*** Opening Given records ***

Lemma run_ticks_lookup self tks w f :
  heap w !! self = Some f →
  heap (run_ticks self tks w) !! self = Some (receive (arrived tks) f).
Proof. intros Hf. by rewrite run_ticks_heap, list_lookup_alter_eq, Hf. Qed.

End Buffer.

Section WaitLoop.

Context {msg : Type}.
Implicit Types (f : Future msg) (w : World msg) (self : Ref).
Implicit Types (tks : list (Tick msg)).

Lemma no_messages_true f : no_messages f = true ↔ messages f = [].
Proof. unfold no_messages. destruct (messages f); split; congruence. Qed.

Lemma no_messages_false f : no_messages f = false ↔ messages f ≠ [].
Proof. unfold no_messages. destruct (messages f); split; congruence. Qed.

(** The loop's test, as a proposition. *)
Lemma must_wait_iff f elapsed :
  no_messages f || (elapsed <? minwait f) = true ↔
  messages f = [] ∨ elapsed < minwait f.
Proof. rewrite orb_true_iff, no_messages_true, Z.ltb_lt. tauto. Qed.

Lemma sleep_lookup self tk w f :
  heap w !! self = Some f →
  heap (sleep self tk w) !! self = Some (receive (arrivals tk) f).
Proof. intros Hf. cbn. by apply notify_all_lookup. Qed.

Lemma sleep_now self tk w : now (sleep self tk w) = clock tk.
Proof. done. Qed.

(** The loop leaves at once when the buffer is non-empty and the settle
    time has passed, whatever the schedule still holds. *)
Lemma wait_loop_done self start elapsed tks w f :
  heap w !! self = Some f →
  messages f ≠ [] → minwait f ≤ elapsed →
  wait_loop self start elapsed tks w = Ok tt w.
Proof.
  intros Hf Hne Hmin.
  destruct tks; cbn; rewrite Hf;
    apply no_messages_false in Hne; rewrite Hne;
    (destruct (Z.ltb_spec elapsed (minwait f)); [lia|done]).
Qed.

(** One iteration that finds the test true. *)
Lemma wait_loop_step self start elapsed tks w f :
  heap w !! self = Some f →
  messages f = [] ∨ elapsed < minwait f →
  wait_loop self start elapsed tks w =
    if timeout f <? elapsed then Raise TimeoutException w
    else if sleeptime f <? 0 then Raise SleepError w
    else match tks with
         | [] => Blocked w
         | tk :: tks' =>
           wait_loop self start (clock tk - start) tks' (sleep self tk w)
         end.
Proof.
  intros Hf Hwait. apply must_wait_iff in Hwait.
  destruct tks; cbn; rewrite Hf, Hwait; done.
Qed.

Lemma receive_messages ms f :
  messages (receive ms f) = messages f ++ accepted f ms.
Proof. done. Qed.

*** Closing Given records ***

Work instructions
In the records above, each line with the string "then" should be copied.

Answer to this task
    if timeout f <? elapsed then Raise TimeoutException w
    else if sleeptime f <? 0 then Raise SleepError w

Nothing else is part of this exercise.